Em bastantes casos, com a sensibilidade própria de cada arquiteto, foram
idealizados e utilizados materiais de bonito efeito, com requinte, ar
condicionado em todas as salas de aula, laboratórios, oficinas, centros de
recursos, auditórios, e obras encarecidas, inflacionadas… para depois não se
verificar investimento em “simples” sistemas fotovoltaicos de autoconsumo, que
permitiria gerar energia elétrica a partir da energia solar, a custos
baixíssimos. Resumidamente, há forma de aquecer e arrefecer os espaços, mas os
orçamentos escolares não comportam os custos de eletricidade e das rendas
mensais, que ficaram a ser pagas, obrigatoriamente, à ParqueEscolar – entidade
a que essas escolas ficaram amarradas, por força de lei.
Este tipo de
atividade, em grande medida a envolver quantias significativas de dinheiro, e
pior ainda por se se tratar do Estado (que nos impõe deveres e que nos deve
garantir direitos), remete-me para 1995. Relembro o caso do conhecido
ex-ministro das Obras Públicas, Transportes e Comunicações, que negociou as
condições contratuais da concessão da travessia rodoviária do Tejo (e envolver
a pontes “25 de abril” e “Vasco da Gama”), para logo depois assumir o cargo de
presidente da empresa concessionária – a Lusoponte, uma Sociedade Anónima de
capitais privados –. Este chegou a ser considerado “O Negócio de Ouro”. O Estado
português terá pago 364 milhões de euros em indemnizações e a empresa terá
arrecadado 746 milhões de euros na cobrança de portagens (valores até 2012).

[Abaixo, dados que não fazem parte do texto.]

(** The parsed [routeInputSchema] output, the argument of [setupOrganisation]. *)
Record SetupInput := {
  organisationId : string;
  region : string;
  installationId : Z;
}.

Inductive effect :=
  | SetupOrganisation (input : SetupInput)
  | LogWarn (message : string) (error : Error).

Section Route.

(** [z.string().uuid()] on a string: zod's uuid pattern test. *)
Variable isUuid : string -> bool.

(** [Number(s)] on a string, when it is a finite integer (the only numbers
    [.int()] accepts); [None] for NaN, infinities and fractions. *)
Variable integerOfString : string -> option Z.

(** [z.coerce.number()] followed by [.int()]: the input goes through
    [Number]; [Number(null)] is [0]. *)
Definition coerceInt (v : option string) : option Z :=
  match v with
  | None => Some 0
  | Some s => integerOfString s
  end.

(** [routeInputSchema.parse(...)]: a [ZodError] unless every field
    passes. *)
Definition zodError : Error := GenericError "ZodError".

Definition routeInputSchema_parse (req : Request) : Error + SetupInput :=
  match organisation_id_cookie req, region_cookie req,
        coerceInt (installation_id_param req) with
  | Some org, Some reg, Some n =>
      if isUuid org && negb (String.eqb reg "") && (0 <? n)
      then inr {| organisationId := org; region := reg; installationId := n |}
      else inl zodError
  | _, _, _ => inl zodError
  end.

Definition redirect_url (env : Env) (outcome : string) : string :=
  String.append (ELBA_REDIRECT_URL env)
    (String.append "?source_id=" (String.append (ELBA_SOURCE_ID env) outcome)).

Definition unauthorized_url env := redirect_url env "&error=unauthorized".
Definition internal_error_url env := redirect_url env "&error=internal_error".
Definition success_url env := redirect_url env "&success=true".

(** [GET]: the calls it makes and the URL of the [redirect] it throws
    (every path ends in one). [setupOrganisation] resolves ([None]) or
    throws. *)
Definition GET (env : Env) (setupOrganisation : SetupInput -> option Error)
    (req : Request) : list effect * string :=
  let attempt :=
    match routeInputSchema_parse req with
    | inl e => ([], Some e)
    | inr input => ([SetupOrganisation input], setupOrganisation input)
    end in
  match attempt with
  | (calls, None) => (calls, success_url env)
  | (calls, Some error) =>
      (calls ++ [LogWarn "Could not setup organisation after Github redirection" error],
       if Github.is_unauthorized error then unauthorized_url env
       else internal_error_url env)
  end.

End Route.

Definition is_setup (ef : effect) : bool :=
  match ef with SetupOrganisation _ => true | _ => false end.

End GithubSetup.

Module GithubSetupFacts.
Import GithubSetup.

Section Facts.
Variables (isUuid : string -> bool) (integerOfString : string -> option Z).

Lemma redirect_url_inj env o1 o2 :
  redirect_url env o1 = redirect_url env o2 -> o1 = o2.
Proof.
  unfold redirect_url. intros H.
  apply (inj (String.append (ELBA_REDIRECT_URL env))) in H.
  apply (inj (String.append "?source_id=")) in H.
  apply (inj (String.append (ELBA_SOURCE_ID env))) in H.
  exact H.
Qed.

Lemma parse_error_is_zod req e :
  routeInputSchema_parse isUuid integerOfString req = inl e -> e = zodError.
Proof.
  unfold routeInputSchema_parse.
  destruct (organisation_id_cookie req), (region_cookie req),
    (coerceInt integerOfString (installation_id_param req)); try congruence.
  destruct (_ && _ && _); congruence.
Qed.

(** [X6] The route calls [setupOrganisation] exactly when the request
    passes [routeInputSchema], and then exactly once, with the parsed
    input. *)
Theorem setup_called_iff_parsed (env : Env) (setupOrganisation : SetupInput -> option Error)
    (req : Request) :
  filter is_setup (GET isUuid integerOfString env setupOrganisation req).1 =
    match routeInputSchema_parse isUuid integerOfString req with
    | inr input => [SetupOrganisation input]
    | inl _ => []
    end.
Proof.
  unfold GET. destruct (routeInputSchema_parse _ _ req) as [e|input].
  - reflexivity.
  - destruct (setupOrganisation input); cbn;
      rewrite ?decide_False by tauto; rewrite ?decide_True by exact I; reflexivity.
Qed.

(** [X7] A request without the [organisation_id] or [region] cookie, with
    an empty [region], or without a positive integer [installation_id]
    (missing, which coerces to 0; not an integer number; or <= 0) is redirected to the
    [error=internal_error] URL after logging the validation error, and
    [setupOrganisation] is never called. *)
Theorem invalid_request_internal_error (env : Env)
    (setupOrganisation : SetupInput -> option Error) (req : Request) :
  organisation_id_cookie req = None \/ region_cookie req = None \/
  region_cookie req = Some "" \/ installation_id_param req = None \/
  (exists s, installation_id_param req = Some s /\ integerOfString s = None) \/
  (exists s n, installation_id_param req = Some s /\ integerOfString s = Some n /\ n <= 0) ->
  GET isUuid integerOfString env setupOrganisation req =
    ([LogWarn "Could not setup organisation after Github redirection" zodError],
     internal_error_url env).
Proof.
  intros Hbad.
  assert (Hparse : routeInputSchema_parse isUuid integerOfString req = inl zodError).
  { unfold routeInputSchema_parse.
    destruct req as [inst org reg]; cbn in Hbad |- *.
    destruct Hbad as [-> | [-> | [-> | [-> | [(s & -> & Hn) | (s & n & -> & Hn & Hle)]]]]].
    - reflexivity.
    - destruct org; reflexivity.
    - destruct org; [|reflexivity].
      destruct (coerceInt integerOfString inst); [|reflexivity].
      cbn. rewrite andb_false_r. reflexivity.
    - destruct org, reg; try reflexivity. cbn.
      rewrite andb_false_r. reflexivity.
    - cbn. rewrite Hn. destruct org, reg; reflexivity.
    - cbn. rewrite Hn. destruct org, reg; try reflexivity.
      replace (0 <? n) with false by (symmetry; apply Z.ltb_ge; lia).
      rewrite andb_false_r. reflexivity. }
  unfold GET. rewrite Hparse. reflexivity.
Qed.

(** [X8] The [error=unauthorized] redirect happens only when the request
    was valid and [setupOrganisation] threw a [RequestError] with status
    401; a validation error never leads to it. *)
Theorem unauthorized_redirect_only_from_setup (env : Env)
    (setupOrganisation : SetupInput -> option Error) (req : Request) :
  (GET isUuid integerOfString env setupOrganisation req).2 = unauthorized_url env ->
  exists input e,
    routeInputSchema_parse isUuid integerOfString req = inr input /\
    setupOrganisation input = Some e /\ Github.is_unauthorized e = true.
Proof.
  unfold GET. destruct (routeInputSchema_parse _ _ req) as [e|input] eqn:Hp; cbn.
  - apply parse_error_is_zod in Hp. subst e. cbn.
    intros H. apply redirect_url_inj in H. discriminate.
  - destruct (setupOrganisation input) as [e|] eqn:Hs; cbn.
    + destruct (Github.is_unauthorized e) eqn:Hu.
      * intros _. eauto.
      * intros H. apply redirect_url_inj in H. discriminate.
    + intros H. apply redirect_url_inj in H. discriminate.
Qed.

(** [X9] The route redirects to the [success=true] URL exactly when the
    request is valid and [setupOrganisation] resolves; it then logs
    nothing. *)
Theorem success_redirect_iff_setup_resolves (env : Env)
    (setupOrganisation : SetupInput -> option Error) (req : Request) :
  (GET isUuid integerOfString env setupOrganisation req).2 = success_url env <->
  exists input,
    routeInputSchema_parse isUuid integerOfString req = inr input /\
    setupOrganisation input = None /\
    GET isUuid integerOfString env setupOrganisation req
      = ([SetupOrganisation input], success_url env).
Proof.
  unfold GET. destruct (routeInputSchema_parse _ _ req) as [e|input] eqn:Hp; cbn.
  - apply parse_error_is_zod in Hp. subst e. cbn.
    split; [|intros (? & ? & _); discriminate].
    intros H. apply redirect_url_inj in H. discriminate.
  - destruct (setupOrganisation input) as [e|] eqn:Hs; cbn.
    + split; [|intros (? & Heq & ? & _); injection Heq as <-; congruence].
      destruct (Github.is_unauthorized e); intros H; apply redirect_url_inj in H; discriminate.
    + split; [intros _; eauto|reflexivity].
Qed.

End Facts.

(** Concrete instances for the witnesses: every string is a uuid, and
    [Number] on decimal digits. *)
Definition ex_isUuid (s : string) : bool := true.

Definition ex_integerOfString (s : string) : option Z :=
  if String.eqb s "12" then Some 12 else None.

Definition ex_env : Env := {| ELBA_REDIRECT_URL := "https://elba"; ELBA_SOURCE_ID := "src" |}.
(** * The pnpm linking engine: tree builder, peer resolver, layout, linker

    A shallow embedding of [src/link/resolvePeers.ts], [src/link/index.ts]
    and [src/api/uninstall.ts].

    Conventions of the embedding:
    - JavaScript strings are [string]s (sequences of character codes);
      [Array.prototype.join] is [String.concat].
    - Plain objects used as dictionaries ([treeMap], [pkgsMap], the name
      scope, the resolved map) are [gmap string _]; objects whose key order
      is observed ([peerDependencies], through [R.toPairs]) are association
      lists in enumeration order.
    - A read [obj[key]] of the name scope or of a dependencies object, whose
      keys are package names, finds the members every plain object inherits
      from [Object.prototype] when [obj] has no such key of its own
      ([js_get]). Writing a key [__proto__], which would replace the
      prototype instead of adding a key, is not modelled.
    - Mutation of the shared [treeMap] in [createTree] is explicit state
      passing; log lines and filesystem operations are collected in traces.
    - [Promise.all] over an array of tasks runs every task, also after one of
      them was rejected, and is rejected with the first rejection; the tasks
      are run one after the other in the order of the array (the
      interleaving the limiter allows is not modelled).
    - Recursion through the package graph is bounded by a [fuel] argument
      counting call depth; running out of fuel is the distinct outcome
      [OutOfFuel], never confused with an exception ([Thrown]). *)

From stdpp Require Import gmap strings list fin_maps sorting.
From Stdlib Require Import Ascii.
(** [n] is the least number of stored edges that lead from [root_id] to
    [v]. *)
Definition hops (rows : list EdgeRow) (root_id v : string) (n : nat) : Prop :=
  nsteps (edge_in rows) n root_id v
  /\ forall m, nsteps (edge_in rows) m root_id v -> (n <= m)%nat.

(** The row with its depth set. *)
Definition with_depth (d : Z) (r : EdgeRow) : EdgeRow :=
  mkEdgeRow (er_caller_function_id r) (er_callee_function_id r) (er_callsite_id r) (Some d).

(** The updates of the list applied to one row. *)
Definition set_depth_all (updates : list (Z * string * string)) (r : EdgeRow) : EdgeRow :=
  fold_left (fun r p => set_depth p r) updates r.

(** What [_compute_depths] does once the root is resolved: the adjacency
    dictionary from the stored edges, the traversal, the list of updates
    and, when it is not empty, the batch of updates. *)
Definition compute_depths_from (root_id : string) : M unit :=
  do cursor <- DB.execute sql_select_edges in
  let adjacency := build_adjacency (iterate (PyList cursor)) in
  let depths := bfs adjacency root_id in
  let updates := edge_updates adjacency depths in
  match updates with
  | [] => ret tt
  | _ :: _ => DB.executemany sql_update_depth updates
  end.

(** [Writer._compute_depths].  [cursor] is what [DB.execute] returned, a
    list. *)
Definition _compute_depths (root_function : string) : M unit :=
  do cursor <- DB.execute (sql_select_root root_function) in
  do row <- lift (fetchone (PyList cursor)) in
  match row with
  | None => ret tt
  | Some root_id =>
      do cursor <- DB.execute sql_select_edges in
      let adjacency := build_adjacency (iterate (PyList cursor)) in
      let depths := bfs adjacency root_id in
      let updates := edge_updates adjacency depths in
      match updates with
      | [] => ret tt
      | _ :: _ => DB.executemany sql_update_depth updates
      end
  end.

(** [Writer.load_callgraph] *)
Definition load_callgraph (graph : CallGraph) (root_function : string) : M unit :=
  try_except_reraise
    (run _insert_functions (functions graph) in
     run _insert_callsites (callsites graph) in
     run _insert_edges (edges graph) in
     run _compute_depths root_function in
     DB.commit)
    conn_rollback.

(** *** The tables a load leaves behind

    The rows of [functions] and [callsites] after the upserts of a graph. *)
Definition function_params (functions : list Function)
  : list (string * string * option string * option string) :=
  (fun f => (f_id f, f_name f, f_file f, f_signature f)) <$> functions.

Definition callsite_params (callsites : list CallSite)
  : list (string * string * string * option string * option Z) :=
  (fun cs => (cs_id cs, cs_caller cs, cs_callee cs, cs_file cs, cs_line cs)) <$> callsites.

Definition upsert_all {R} (key : R -> string) (news rows : list R) : list R :=
  fold_left (fun rows new => upsert key new rows) news rows.

(** Every line of the call sites can be bound as a 64-bit integer. *)
Definition lines_fit (callsites : list CallSite) : bool :=
  forallb (fun cs => binds (cs_line cs)) callsites.

(** The database after [load_callgraph] on a connection opened on [t], for a
    graph with at least one function: nothing when [functions] does not
    exist; otherwise the functions are upserted, and the call sites as well
    when there are any, their table exists and every line can be bound; the
    edges stay as they were. *)
Definition loaded (graph : CallGraph) (t : Tables) : Tables :=
  match t_functions t with
  | None => t
  | Some frows =>
      let frows' := upsert_all fn_id (function_row <$> function_params (functions graph)) frows in
      match callsites graph, t_callsites t with
      | _ :: _, Some crows =>
          mkTables (Some frows')
            (Some (if lines_fit (callsites graph)
                   then upsert_all csr_id (callsite_row <$> callsite_params (callsites graph))
                                   crows
                   else crows))
            (t_edges t)
      | _, _ => mkTables (Some frows') (t_callsites t) (t_edges t)
      end
  end.

End Writer.

(** ** Query layer: callgraph/queries/api.py *)

Module Queries.
Import Engine.

(** [ORDER BY name]: the byte-wise order of the text values. *)
Definition name_le (a b : FunctionRow) : Prop :=
  String.leb (fn_name a) (fn_name b) = true.

#[global] Instance name_le_dec : RelDecision name_le.
Proof. intros a b. unfold name_le. apply _. Defined.

Definition order_by_name (rows : list FunctionRow) : list FunctionRow :=
  merge_sort name_le rows.
(** * Expense manager: approval workflow, record store and currency conversion

    A shallow embedding of the server routes of the expense manager
    (the Hono application with its key-value store), of the client-side
    [convertCurrency] helper, of the API client and of the expense form's
    [handleSubmit], together with the properties the specification states
    about them.

    Conventions.
    - JavaScript numbers are IEEE 754 binary64 values: Rocq's primitive
      floats.  [Math_round] is ECMAScript's [Math.round].
    - A JSON value is a [value]; JavaScript's [undefined] is [None] in
      [option value] (a [jsval]).  A string is a sequence of code units;
      Rocq's strings have 256 of them, and what is stated is stated of the
      strings over these.
    - What crosses the wire is JSON: the body of a response is the JSON of
      the value that the route answers, in which [NaN] and the infinities
      have become [null] and [-0] has become [0] ([json]).  A parsed body can
      hold [-0] and, for a numeral such as [1e999], an infinity.  The record
      store, whose contract is the specification's, gives back the value
      that was set.
    - An object is a finite map from property names to values.  Property
      order is not modelled.  The records of the store and the request
      bodies are parsed JSON: the routes read them under fixed names
      ([status], [email], ...), none of which [Object.prototype] has, so
      these reads see own properties only.  ToString in a template literal
      does go through the prototype chain, and an own [toString] property
      shadows the inherited method there ([ToString]).  The rate table is
      indexed with the strings of the URL, so its lookups reach
      [Object.prototype] as well ([Object_prototype]).
    - An evaluation ends normally or throws ([completion]).  A route handler
      is a computation over the record store that may throw; the
      [try]/[catch] of every route turns a throw into a 500 response and
      keeps the writes made before it. *)

From Stdlib Require Import ZArith Floats SpecFloat.
From stdpp Require Import gmap strings pretty list fin_maps.

#[local] Set Warnings "-inexact-float,-register-all".
#[local] Open Scope Z_scope.

(** ** JavaScript numbers *)

Module Number.

(** The float that an integer of magnitude at most 2^53 denotes. *)
Definition of_Z (n : Z) : float :=
  match n with
  | Z0 => 0%float
  | Zpos _ => PrimFloat.of_uint63 (Uint63.of_Z n)
  | Zneg p => (- PrimFloat.of_uint63 (Uint63.of_Z (Zpos p)))%float
  end.

(** [Math.round(x)]: [x] itself when it is not finite or is integral; else
    the integer closest to [x], the larger one on a tie; a result of zero
    keeps the sign of [x].  A finite [x] is [(-1)^s * m * 2^e]; for [e < 0]
    the closest integer is [floor ((2 * (+-m) + 2^-e) / 2^(1-e))]. *)
Definition Math_round (x : float) : float :=
  match Prim2SF x with
  | S754_finite s m e =>
      if 0 <=? e then x
      else
        let k := - e in
        let num := if s then Zneg m else Zpos m in
        let n := Z.shiftr (2 * num + 2 ^ k) (k + 1) in
        if n =? 0 then (if s then (-0)%float else 0%float) else of_Z n
  | _ => x
  end.

(** ToBoolean on a number: [0], [-0] and [NaN] are falsy. *)
Definition truthy (x : float) : bool :=
  negb (PrimFloat.eqb x 0%float || PrimFloat.is_nan x).

(** The idiom [Math.round(y * 100) / 100]. *)
Definition round2 (y : float) : float :=
  (Math_round (y * 100) / 100)%float.

End Number.

(** ** JSON values and the JavaScript operations the routes use *)

Inductive value : Type :=
  | VNull
  | VBool (b : bool)
  | VNum (x : float)
  | VStr (s : string)
  | VArr (elements : list value)
  | VObj (fields : gmap string value).

(** A JavaScript value: a JSON value or [undefined]. *)
Abbreviation jsval := (option value).

(** ToBoolean, as used by [if (x)], [!x], [x && y] and [x || y]. *)
Definition truthy (v : jsval) : bool :=
  match v with
  | None | Some VNull => false
  | Some (VBool b) => b
  | Some (VNum x) => Number.truthy x
  | Some (VStr s) => negb (String.eqb s "")
  | Some (VArr _) | Some (VObj _) => true
  end.

(** [v || null] *)
Definition or_null (v : jsval) : value :=
  match v with
  | Some x => if truthy v then x else VNull
  | None => VNull
  end.

(** The own enumerable properties that an object spread [{...v}] copies:
    those of an object, the elements of an array and the characters of a
    string under their indices, none for the other values. *)
Definition spread (v : jsval) : gmap string value :=
  match v with
  | Some (VObj fields) => fields
  | Some (VArr elements) => list_to_map (imap (λ i x, (pretty i, x)) elements)
  | Some (VStr s) =>
      list_to_map (imap (λ i c, (pretty i, VStr (String c ""))) (String.list_ascii_of_string s))
  | _ => ∅
  end.

(** A property [name: v] of an object literal once the object is serialised
    as JSON: a property whose value is [undefined] is left out. *)
Definition set_prop (name : string) (v : jsval) (fields : gmap string value) :
    gmap string value :=
  match v with
  | Some x => <[name := x]> fields
  | None => delete name fields
  end.

(** The read [v.name] of a value that is neither [null] nor [undefined], for
    the property names the routes read ([employee_id], [manager_id],
    [expense_id], [email], [status], [comments], [convertedAmount]): none of
    them is an index, [length] or a prototype member, so only an object has
    one. *)
Definition own_property (v : value) (name : string) : jsval :=
  match v with
  | VObj fields => fields !! name
  | _ => None
  end.

(** A number as JSON carries it: [NaN] and the infinities become [null],
    [-0] becomes [0]. *)
Definition json_number (x : float) : value :=
  if PrimFloat.is_nan x || PrimFloat.is_infinity x then VNull
  else if PrimFloat.is_zero x then VNum 0%float
  else VNum x.

(** A value as [JSON.stringify] writes it and the reader parses it back:
    the numbers inside are carried as [json_number] says. *)
Fixpoint json (v : value) : value :=
  match v with
  | VNum x => json_number x
  | VArr elements => VArr (json <$> elements)
  | VObj fields => VObj (json <$> fields)
  | _ => v
  end.

(** ** Responses and handlers *)

(** A response: its status and the JSON value of its body. *)
Record response : Type := Response { code : Z; body : jsval }.

(** [c.json(v)] and [c.json(v, status)]: the body is the JSON of [v]. *)
Definition c_json (v : jsval) : response := Response 200 (json <$> v).
Definition c_json_status (v : jsval) (status : Z) : response :=
  Response status (json <$> v).

(** [{ error: msg }] *)
Definition error_body (msg : string) : jsval :=
  Some (VObj {[ "error" := VStr msg ]}).

(** How an evaluation ends: with a value, or by throwing. *)
Inductive completion (A : Type) : Type :=
  | Normal (a : A)
  | Thrown.
Arguments Normal {A} a.
Arguments Thrown {A}.

#[global] Instance completion_ret : MRet completion := @Normal.
#[global] Instance completion_bind : MBind completion :=
  λ A B f m,
    match m with
    | Normal a => f a
    | Thrown => Thrown
    end.

(** A computation over the record store.  The store reached is returned in
    both cases: a throw undoes no write. *)
Definition Handler (A : Type) : Type :=
  gmap string value → completion A * gmap string value.

#[global] Instance Handler_ret : MRet Handler :=
  λ A a kv, (Normal a, kv).
#[global] Instance Handler_bind : MBind Handler :=
  λ A B f m kv,
    match m kv with
    | (Normal a, kv') => f a kv'
    | (Thrown, kv') => (Thrown, kv')
    end.

(** An evaluation that does not touch the store. *)
Definition evaluate {A : Type} (c : completion A) : Handler A := λ kv, (c, kv).

Definition throw {A : Type} : Handler A := evaluate Thrown.

(** [try { ... } catch (error) { return c.json({ error: msg }, 500) }] *)
Definition try_catch (block : Handler response) (msg : string)
    (kv : gmap string value) : response * gmap string value :=
  match block kv with
  | (Normal r, kv') => (r, kv')
  | (Thrown, kv') => (c_json_status (error_body msg) 500, kv')
  end.

(** [v.name]: a TypeError when [v] is [null] or [undefined]. *)
Definition member (v : jsval) (name : string) : Handler jsval :=
  match v with
  | None | Some VNull => throw
  | Some x => mret (own_property x name)
  end.

(** ** Record store *)

(** The server imports [kv_store.tsx] as [kv]; the file is not among the
    sources.  Its contract is section 4.1 of the specification: [get(key)]
    gives the value or absent, [set(key, value)] and [delete(key)] succeed,
    and there is nothing atomic across keys.  The failure of the underlying
    store, which would surface as a throw, is not modelled. *)
Module kv.

(** Modelled from the spec: [kv.get] of the missing [kv_store.tsx],
    [get(key) -> value|absent]. *)
Definition get (key : string) : Handler jsval :=
  λ kv, (Normal (kv !! key), kv).

(** Modelled from the spec: [kv.set] of the missing [kv_store.tsx],
    [set(key, value) -> ok]. *)
Definition set (key : string) (v : value) : Handler unit :=
  λ kv, (Normal tt, <[key := v]> kv).

(** Modelled from the spec: [kv.del] of the missing [kv_store.tsx],
    [delete(key) -> ok]. *)
Definition del (key : string) : Handler unit :=
  λ kv, (Normal tt, delete key kv).

(** Modelled from the spec: [kv.getByPrefix] of the missing [kv_store.tsx],
    [scanByPrefix(prefix) -> sequence of values, order unspecified].  The
    order in which the map lists its keys stands for the unspecified one;
    what is proved of a scan holds of every order. *)
Definition getByPrefix (prefix : string) : Handler (list value) :=
  λ kv,
    (Normal (filter (λ entry, String.prefix prefix entry.1 = true) (map_to_list kv)).*2,
     kv).

End kv.
Definition _save_memory (mm : memory_manager) : memory_manager :=
  {| max_length := max_length mm; save_to_file := save_to_file mm;
     messages := messages mm; memory_file := Some (save_entries (messages mm)) |}.

(** The [for msg in data.get("messages", [])] loop of [_load_memory]:
    a [KeyError] on [msg["role"]] or [msg["content"]] leaves the loop,
    the [except] keeps what was appended so far. *)
Fixpoint replay (es : list entry) (acc : list message) : list message :=
  match es with
  | [] => acc
  | e :: r =>
      match e_role e with
      | None => acc
      | Some role =>
          if String.eqb role "user" then
            match e_content e with
            | None => acc
            | Some c => replay r (acc ++ [HumanMessage c])
            end
          else if String.eqb role "assistant" then
            match e_content e with
            | None => acc
            | Some c => replay r (acc ++ [AIMessage c []])
            end
          else replay r acc
      end
  end.

Definition _load_memory (file : option (list entry)) (acc : list message)
  : list message :=
  match file with
  | None => acc
  | Some es => replay es acc
  end.

(** [MemoryManager.__init__] reading the file currently on disk. *)
Definition MemoryManager (ml : Z) (stf : bool) (file : option (list entry))
  : memory_manager :=
  {| max_length := ml; save_to_file := stf;
     messages := if stf then _load_memory file [] else [];
     memory_file := file |}.

Definition append_message (mm : memory_manager) (m : message) : memory_manager :=
  let mm' := {| max_length := max_length mm; save_to_file := save_to_file mm;
                messages := messages mm ++ [m]; memory_file := memory_file mm |} in
  if save_to_file mm then _save_memory mm' else mm'.

Definition add_user_message (mm : memory_manager) (s : string) : memory_manager :=
  append_message mm (HumanMessage s).

Definition add_ai_message (mm : memory_manager) (s : string) : memory_manager :=
  append_message mm (AIMessage s []).

Definition get_memory (mm : memory_manager) : list message :=
  if Z.of_nat (length (messages mm)) >? max_length mm * 2
  then py_slice_from (- (max_length mm * 2)) (messages mm)
  else messages mm.

(** ** SearchToolWrapper.search (src/search_tools.py) *)

(** What [self.tool.run(query)] does: return text or raise with a detail. *)
Inductive provider_outcome :=
| ProviderReturns (text : string)
| ProviderRaises (detail : string).

Definition search (provider : string -> provider_outcome) (query : string)
  : string :=
  match provider query with
  | ProviderReturns t => t
  | ProviderRaises e => "Search error: " ++ e
  end.

(** ** SearchAgent.query (src/react_agent.py) *)

(** How [self.llm.invoke] was called: with [tools=self.tools,
    tool_choice="auto"] inside the loop, or with the messages only. *)
Inductive invoke_mode := ToolsAuto | NoTools.

(** What one [self.llm.invoke] does: raise, or return an [AIMessage]. *)
Inductive llm_outcome :=
| LLMRaises (detail : string)
| LLMReturns (content : string) (tool_calls : list tool_call).

(** Observable actions of one query, in order.  [Invoked] also records the
    value of [search_count] at the time of the call. *)
Inductive event :=
| Invoked (mode : invoke_mode) (search_count_then : Z)
| SearchExecuted (query : string)
| TimeExecuted (timezone : string).

Definition max_searches : Z := 2.

(** Local state of the [while] loop. *)
Record lstate := mk_ls {
  window : list message;      (* the local [messages] list *)
  search_count : Z;
  iteration : Z;
  ncalls : nat;               (* invocations of the model so far *)
  trace : list event
}.

Definition ls_log (ls : lstate) (ev : event) : lstate :=
  mk_ls (window ls) (search_count ls) (iteration ls) (ncalls ls) (trace ls ++ [ev]).

Definition ls_invoked (ls : lstate) (m : invoke_mode) : lstate :=
  mk_ls (window ls) (search_count ls) (iteration ls) (S (ncalls ls))
        (trace ls ++ [Invoked m (search_count ls)]).

Definition ls_push (ls : lstate) (ms : list message) : lstate :=
  mk_ls (window ls ++ ms) (search_count ls) (iteration ls) (ncalls ls) (trace ls).

Definition ls_count_search (ls : lstate) : lstate :=
  mk_ls (window ls) (search_count ls + 1) (iteration ls) (ncalls ls) (trace ls).

Definition ls_next_iteration (ls : lstate) : lstate :=
  mk_ls (window ls) (search_count ls) (iteration ls + 1) (ncalls ls) (trace ls).

(** How one query ended: [return final_response] or the [except] branch. *)
Inductive query_end := EndAnswer (c : string) | EndError (detail : string).

Definition error_message (detail : string) : string :=
  "Sorry, an error occurred while processing your request: " ++ detail.

Inductive loop_result :=
| LoopRaised (detail : string) (ls : lstate)
| LoopAnswered (content : string) (ls : lstate)
| LoopExhausted (ls : lstate).

Section Query.

(** The model: the answer to the [n]-th invocation on a message list in a
    mode.  The search provider behind [self.search_tool], the clock tool,
    the regex part of [_parse_text_tool_call] and the system prompt are
    left abstract: every statement below holds for all of them. *)
Variable llm : nat -> list message -> invoke_mode -> llm_outcome.
Variable provider : string -> provider_outcome.
Variable get_current_time : string -> string.
Variable text_tool_regex : string -> option string.
Variable SYSTEM_PROMPT : string.

Definition _parse_text_tool_call (content : string) : option string :=
  if negb (py_truthy content) || negb (py_contains "<tool_call>" content)
  then None
  else text_tool_regex content.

Terá havido, posteriormente, “nove acordos de reequilíbrio financeiro”, e o
Tribunal de Contas [baseando-me nos seus Relatórios de Auditorias n.º 31/2000 e
47/2001] considera ter havido “substanciais e pesadas consequências financeiras
(…) para o erário público”, tal como foi “penalizador” as renegociações, e
recomendou que “o Estado procure ativamente (…) até adotando uma postura
criadora, assumir uma posição intransigente e permanente defesa dos interesses
financeiros públicos(…)”. O certo é que, até 2019, o Estado vai ter que
transferir mais 100 milhões de euros de “compensação” e, praticamente sem contrapartidas,
absorve mais riscos, incluindo a manutenção da “ponte 25 de abril”, riscos que
deveriam pertencer à concessionária. É o exemplo típico de uma parceria
público-privada, altamente rentável para uma das partes – a privada – à custa
do dinheiro dos contribuintes.
Recentemente,
surgiu o caso da ex-ministra das Finanças que, sendo deputada, foi nomeada
administradora não-executiva de uma empresa financeira, que negoceia e gere
dívida, com interesses na banca portuguesa. Essa empresa – a Arrow Global, que fez a revelação que
geria 5,5 mil milhões de euros – terá lucrado com o arrastamento do caso BANIF,
com a forma como foram geridos os seus ativos, continua a lucrar com os ativos
que ainda estão nas mãos do Estado (e que o Santander Totta rejeitou), tal como
tem vindo a lucrar com o crédito malparado dos bancos e instituições de crédito
portugueses. Junta-se o facto de subsidiárias dessa empresa terem vindo a
receber benefícios fiscais, que suscitam dúvidas quanto à legalidade da sua
atribuição. No mínimo, levantam-se questões ético-políticas, a merecer que haja
regulação séria e controlo sobre a atividade dos titulares de cargos políticos
e também sobre os titulares dos altos cargos públicos. Com este propósito, a
esquerda parlamentar tem vindo a movimentar-se e sabe-se que vai ser
apresentada uma resolução na Assembleia da República, pelo partido que sustenta
o Governo, “para instalar uma comissão eventual sobre as regras de
transparência a que devem estar obrigados (…)” os citados titulares de cargos
políticos e públicos.
Já vai sendo tempo de haver uma melhor focagem no
essencial, que resulte numa gestão adequada da coisa pública, para bem de todos
nós e vindouros. Acima de tudo, tem de haver mais transparência e maior
integridade, sem descurar a permanente vigilância, que compete a todos nós.